Of course, as always, more research is needed to confirm the results. However, there are plenty of other studies that have shown that exercise improves your immune function. The question is just are these researchers right that it has to be higher intensity exercise? There are numerous theories about exactly how this works, but we’re not entirely sure.
If you work out in a gym or otherwise indoors, you may want to practice some extra precautions. Gyms can be filled with more bacteria than you might know, and this can cause a cold more often than not.
Okay, so I’m the last person you’ll hear calling running a
natural antidepressant. It minimizes the serious problems that possibly millions continue to go through every single day. However, when it comes to exercise and all of the extra endorphins running through your body, the mood boost can be quite noticeable. In fact, according to Swedish researchers, muscle may have inherent properties to protect you from feelings of depression and anxiety.
The researchers gathered rats, finding that the more muscle a rat had, the more of an enzyme called KAT that they also carried. According to Jorge Ruas, PhD, the study’s lead author, it converts kynurenine, which is produced by your body when stressed, into an acid that is unable to pass through the blood-brain barrier. This effectively reduces the toxic effects you might see with KAT, short circuiting the signs of depression and anxiety. The more muscle, the more KAT to fight depression and anxiety. They were able to confirm this with human subjects as well.

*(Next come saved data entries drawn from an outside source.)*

(** X16. The sort of the format list is stable and changes nothing in a
    list that is in order: the entries of one priority keep the order they
    had, a list in the order of the priorities is returned as it is, and
    sorting twice is sorting once. *)
Theorem sort_formats_stable (l : list FormatDescriptor) :
  (forall n, filter (fun d => priority (quality d) = n) (sort_formats l)
             = filter (fun d => priority (quality d) = n) l)
  /\ (StronglySorted by_priority l -> sort_formats l = l)
  /\ sort_formats (sort_formats l) = sort_formats l.
Proof.
  split; [intros n; apply sort_by_key_stable|].
  split; [apply sort_by_key_sorted_id|].
  apply sort_by_key_sorted_id, sort_by_key_sorted.
Qed.

(** ** [download]: what a request may change *)

(** A directory made, written into and removed leaves the directories as
    they were. *)
Lemma removed_written_prepared (d : string) (files : list (string * string))
    (m : gmap string (list (string * string))) :
  m !! d = None -> delete d (alter (fun old => old ++ files) d (<[d := []]> m)) = m.
Proof.
  intros Hd. apply map_eq. intros k. destruct (decide (k = d)) as [->|Hk].
  - by rewrite lookup_delete_eq.
  - by rewrite lookup_delete_ne, lookup_alter_ne, lookup_insert_ne.
Qed.

Lemma app_fetch_frame (env : App.DownloadEnv) : fetch_frame (App.fetch env).
Proof.
  intros u i d w.
  unfold App.fetch, write_files, path_exists, read_file, rmtree, bind, lift, log,
    modify, ret, raise, gets.
  destruct (App.streams env) as [by_itag|e]; [|done].
  destruct (int_of_string i) as [n|e]; [|done].
  destruct (by_itag n) as [stream|]; [|done].
  destruct (App.stream_download env stream d) as [written [output_path|e]]; simpl.
  - assert (forall d', d' <> d ->
              alter (fun old => old ++ written) d (temp_dirs w) !! d' = temp_dirs w !! d')
      as Hother by (intros d' Hd'; by rewrite lookup_alter_ne).
    destruct output_path as [p|]; simpl; [|done].
    destruct (bool_decide (is_Some (file_content _ p))); simpl; [|done].
    destruct (file_content _ p); simpl; [|done].
    split; [done|]. split; [done|]. intros d' Hd'.
    by rewrite lookup_delete_ne, lookup_alter_ne.
  - split; [done|]. split; [done|]. intros d' Hd'. by rewrite lookup_alter_ne.
Qed.

Lemma production_fetch_frame (env : Production.DownloadEnv) :
  fetch_frame (Production.fetch env).
Proof.
  intros u i d w.
  unfold Production.fetch, write_files, path_exists, read_file, rmtree, bind, lift, log,
    modify, ret, raise, gets.
  destruct (Production.extract_info env u i d) as [written [[]|e]]; simpl.
  - assert (forall d', d' <> d ->
              alter (fun old => old ++ written) d (temp_dirs w) !! d' = temp_dirs w !! d')
      as Hother by (intros d' Hd'; by rewrite lookup_alter_ne).
    destruct (Production.find_downloaded d _) as [p|]; simpl; [|done].
    destruct (bool_decide (is_Some (file_content _ p))); simpl; [|done].
    destruct (file_content _ p); simpl; [|done].
    split; [done|]. split; [done|]. intros d' Hd'.
    by rewrite lookup_delete_ne, lookup_alter_ne.
  - split; [done|]. split; [done|]. intros d' Hd'. by rewrite lookup_alter_ne.
Qed.

(** A request is answered before a directory is made, with the world as it
    was, or it is accepted and the innermost [try] runs in a new directory. *)
Lemma download_with_cases (fetch : string -> string -> string -> M Response)
    (offered : outcome string) (url itag : option string) (w : World) :
  (exists r, download_with fetch offered url itag w = (Returned r, w)
             /\ (status r = 400 \/ status r = 500)%Z)
  \/ (exists u i d, accepted url itag u i /\ offered = Returned d
        /\ temp_dirs w !! d = None).
Proof.
  unfold download_with, try_except, bind, mkdtemp, rmtree, modify, raise, ret.
  destruct (PyStr.truthy_opt url) eqn:Hu; simpl; [|left; eexists; split; [done|by left]].
  destruct (PyStr.truthy_opt itag) eqn:Hi; simpl; [|left; eexists; split; [done|by left]].
  destruct url as [u|]; [|done]. destruct itag as [i|]; [|done]. simpl in *.
  destruct (is_valid_youtube_url u) eqn:Hv; simpl; [|left; eexists; split; [done|by left]].
  destruct offered as [d|e]; [|left; eexists; split; [done|by right]].
  destruct (temp_dirs w !! d) eqn:Hd; [left; eexists; split; [done|by right]|].
  right. by exists u, i, d.
Qed.

(** X18. What a run of [download] may change, in both files and for any
    behaviour of the collaborator.  The cache is never touched; at most one
    call is made, the download of the URL and format of the request, and
    only for a request that passed the two checks; no directory other than
    the one [mkdtemp] makes is changed; and a request that is answered
    before that leaves the world as it was. *)
Theorem download_frame :
  (forall env : App.DownloadEnv, fetch_frame (App.fetch env))
  /\ (forall env : Production.DownloadEnv, fetch_frame (Production.fetch env))
  /\ (forall (fetch : string -> string -> string -> M Response),
        fetch_frame fetch ->
        forall (offered : outcome string) (url itag : option string) (w : World),
          let w' := (download_with fetch offered url itag w).2 in
          cache_dir w' = cache_dir w
          /\ (calls w' = calls w
              \/ exists u i, accepted url itag u i /\ calls w' = calls w ++ [CallFetch u i])
          /\ (forall d', offered <> Returned d' -> temp_dirs w' !! d' = temp_dirs w !! d')
          /\ ((forall u i, ~ accepted url itag u i) -> w' = w)).
Proof.
  split; [exact app_fetch_frame|]. split; [exact production_fetch_frame|].
  intros fetch Hframe offered url itag w.
  destruct (download_with_cases fetch offered url itag w)
    as [(r & Hrun & _)|(u & i & d & Hacc & Hoff & Hd)].
  { rewrite Hrun. simpl. split; [done|]. split; [by left|]. done. }
  rewrite (download_with_accepted fetch offered url itag u i d w Hacc Hoff Hd).
  destruct (Hframe u i d (prepared d w)) as (Hc & Hl & Ht).
  assert (forall d', offered <> Returned d' -> d' <> d) as Hne.
  { intros d' Hd' ->. by apply Hd'. }
  destruct (fetch u i d (prepared d w)) as [[r|e] w1]; simpl in *.
  - split; [done|]. split; [right; by exists u, i|]. split.
    + intros d' Hd'%Hne. rewrite Ht by done. by apply lookup_insert_ne.
    + intros Hno. by destruct (Hno u i).
  - split; [done|]. split; [right; by exists u, i|]. split.
    + intros d' Hd'%Hne. rewrite lookup_delete_ne by done. rewrite Ht by done.
      by apply lookup_insert_ne.
    + intros Hno. by destruct (Hno u i).
Qed.

(** X19. A download that raises leaves no trace on disk.  When the
    innermost [try] raises, in either file and at whatever point, the request
    is answered 500 with the message of the error, and the directories are
    exactly those there were before the request: the one made for it is
    removed with all that was written into it. *)
Theorem download_raise_restores (fetch : string -> string -> string -> M Response)
    (offered : outcome string) (url itag : option string) (u i d e : string)
    (w w1 : World) :
  fetch_frame fetch ->
  accepted url itag u i -> offered = Returned d -> temp_dirs w !! d = None ->
  fetch u i d (prepared d w) = (Raised e, w1) ->
  exists w', download_with fetch offered url itag w
             = (Returned (error_response ("Error downloading video: " +:+ e) 500), w')
    /\ temp_dirs w' = temp_dirs w /\ cache_dir w' = cache_dir w.
Proof.
  intros Hframe Hacc Hoff Hd Hrun.
  rewrite (download_with_accepted fetch offered url itag u i d w Hacc Hoff Hd), Hrun.
  eexists. split; [done|].
  destruct (Hframe u i d (prepared d w)) as (Hc & _ & Ht). rewrite Hrun in Hc, Ht.
  simpl in *. split; [|done].
  apply map_eq. intros k. destruct (decide (k = d)) as [->|Hk].
  - by rewrite lookup_delete_eq.
  - rewrite lookup_delete_ne by done. rewrite Ht by done. by rewrite lookup_insert_ne.
Qed.

Lemma int_of_string_letter (a : ascii) (s : string) :
  PyStr.isalpha a = true -> exists e, int_of_string (String a s) = Raised e.
Proof.
  intros Ha.
  assert (c_isspace a = false /\ PyStr.isdigit a = false /\ a <> "-"%char
          /\ a <> "+"%char /\ a <> "_"%char) as (Hsp & Hd & Hm & Hp & Hu).
  { destruct a as [[] [] [] [] [] [] [] []]; vm_compute in Ha; try discriminate Ha;
      repeat split; discriminate. }
  destruct (strip_with_keeps_head c_isspace a s Hsp) as (s' & Hs).
  unfold int_of_string. rewrite Hs.
  assert (int_digits (String a s') 0 false = None) as Hnone.
  { simpl. rewrite Hd. by rewrite andb_false_r. }
  destruct a as [[] [] [] [] [] [] [] []];
    try (rewrite Hnone; by eexists); by (exfalso; auto).
Qed.

(** X20. [download] of [app.py] given a format that is not a number.  For
    an [itag] parameter of at most 4300 characters that [int] rejects, as it
    rejects every text that starts with a letter (the format identifiers of
    the other back end, [bestaudio], [hd720]), the request is answered 500
    with the message of [int], after the collaborator was set up and before
    any stream is looked up; the new directory is removed. *)
Theorem app_download_bad_itag (env : App.DownloadEnv) (url itag : option string)
    (u i d e : string) (by_itag : Z -> option App.Stream) (w : World) :
  accepted url itag u i -> App.offered_dir env = Returned d -> temp_dirs w !! d = None ->
  App.streams env = Returned by_itag ->
  (String.length i <= 4300)%nat -> int_of_string i = Raised e ->
  App.download env url itag w
  = (Returned (error_response ("Error downloading video: " +:+ e) 500),
     logged (CallFetch u i) w)
  /\ forall (a : ascii) (s : string),
       PyStr.isalpha a = true -> exists e', int_of_string (String a s) = Raised e'.
Proof.
  intros Hacc Hoff Hd Hs _ Hi. split; [|exact int_of_string_letter].
  unfold App.download.
  rewrite (download_with_accepted _ _ url itag u i d w Hacc Hoff Hd).
  unfold App.fetch, bind, lift, log, modify. rewrite Hs, Hi. simpl.
  unfold removed, logged, prepared, set_temp_dirs. simpl.
  do 2 f_equal. apply map_eq. intros k. destruct (decide (k = d)) as [->|Hk].
  - by rewrite lookup_delete_eq.
  - by rewrite lookup_delete_ne, lookup_insert_ne.
Qed.

Lemma find_finished_by_name (written : list (string * string)) (name data : string) :
  List.find (fun f => negb (PyStr.endswith ".part" f.1)) written = Some (name, data) ->
  List.find (fun f => bool_decide (f.1 = name)) written = Some (name, data).
Proof.
  induction written as [|[n c] written IH]; simpl; [done|].
  destruct (PyStr.endswith ".part" n) eqn:Hn; simpl.
  - intros Hfound. rewrite bool_decide_eq_false_2; [by apply IH|].
    intros ->. apply find_some in Hfound as [_ Hp]. simpl in Hp. by rewrite Hn in Hp.
  - intros [= -> ->]. by rewrite bool_decide_eq_true_2.
Qed.

(** X21. A download that succeeds.  In [app.py], when the [itag]
    parameter, of at most 4300 characters, is a numeral [int] reads, the
    stream of that itag exists and the file [stream.download] names is in
    the directory, the response is that file, under its name and with the
    MIME type of its extension.  In [production.py] the file sent is the
    first of the listing of the directory whose name does not end in
    [.part].  In both, the response has status 200 and the world afterwards
    differs from the world before by the logged call only: the directory is
    gone. *)
Theorem download_success :
  (forall (env : App.DownloadEnv) (url itag : option string) (u i d : string) (w : World)
          (by_itag : Z -> option App.Stream) (n : Z) (stream : App.Stream)
          (written : list (string * string)) (name data : string),
     accepted url itag u i -> App.offered_dir env = Returned d -> temp_dirs w !! d = None ->
     App.streams env = Returned by_itag ->
     (String.length i <= 4300)%nat -> int_of_string i = Returned n ->
     by_itag n = Some stream ->
     App.stream_download env stream d = (written, Returned (Some (d, name))) ->
     List.find (fun f => bool_decide (f.1 = name)) written = Some (name, data) ->
     App.download env url itag w
     = (Returned (send_file data name (mime_type_of name)), logged (CallFetch u i) w))
  /\ (forall (env : Production.DownloadEnv) (url format_id : option string) (u i d : string)
             (w : World) (written : list (string * string)) (name data : string),
        accepted url format_id u i -> Production.offered_dir env = Returned d ->
        temp_dirs w !! d = None ->
        Production.extract_info env u i d = (written, Returned tt) ->
        List.find (fun f => negb (PyStr.endswith ".part" f.1)) written = Some (name, data) ->
        Production.download env url format_id w
        = (Returned (send_file data name (mime_type_of name)), logged (CallFetch u i) w)
        /\ PyStr.endswith ".part" name = false).
Proof.
  split.
  - intros env url itag u i d w by_itag n stream written name data
      Hacc Hoff Hd Hs _ Hn Hq Hdl Hfound.
    unfold App.download.
    rewrite (download_with_accepted _ _ url itag u i d w Hacc Hoff Hd).
    rewrite (app_fetch_success env u i d (prepared d w) by_itag n stream written name data);
      try done; [|by (simpl; rewrite lookup_insert_eq)].
    unfold removed, written_to, logged, prepared, set_temp_dirs. simpl.
    do 2 f_equal. by apply removed_written_prepared.
  - intros env url format_id u i d w written name data Hacc Hoff Hd Hx Hfound.
    split; [|apply find_some in Hfound as [_ Hp]; by apply negb_true_iff in Hp].
    unfold Production.download.
    rewrite (download_with_accepted _ _ url format_id u i d w Hacc Hoff Hd).
    destruct (production_fetch_success env u i d (prepared d w) written name data)
      as (data' & Hrun); try done; [by (simpl; rewrite lookup_insert_eq)|].
    assert (data' = data) as ->.
    { pose proof (find_finished_by_name written name data Hfound) as Hbyname.
      revert Hrun.
      unfold Production.fetch, write_files, path_exists, read_file, rmtree, bind, lift, log,
        modify, ret, raise, gets.
      rewrite Hx. simpl. rewrite lookup_alter_eq, lookup_insert_eq. simpl.
      unfold Production.find_downloaded. rewrite Hfound. simpl.
      unfold file_content. simpl. rewrite lookup_alter_eq, lookup_insert_eq. simpl.
      rewrite Hbyname. simpl. rewrite lookup_alter_eq, lookup_insert_eq. simpl.
      rewrite Hbyname. simpl. by intros [= ->]. }
    rewrite Hrun.
    unfold removed, written_to, logged, prepared, set_temp_dirs. simpl.
    do 2 f_equal. by apply removed_written_prepared.
Qed.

Of course, don’t go run out and grab a bunch of steroids. We all know that kind of muscle comes at a cost. With more research, some researchers believe that they may be able to use this knowledge to actually create effective antidepressants and drugs that can better cope with anxiety.
The rats were mainly involved in cardio, but Ruas believes any exercise that increases muscle mass would be just as effective. In short, if you’re feeling a little bit blue, hit the gym or go out to the park. When you’re using other treatments for depression and anxiety, it never hurts to give yourself an extra hand. And of course, for more long term differences, work to address the things that are causing you the stress that would produce harmful chemicals in the first place.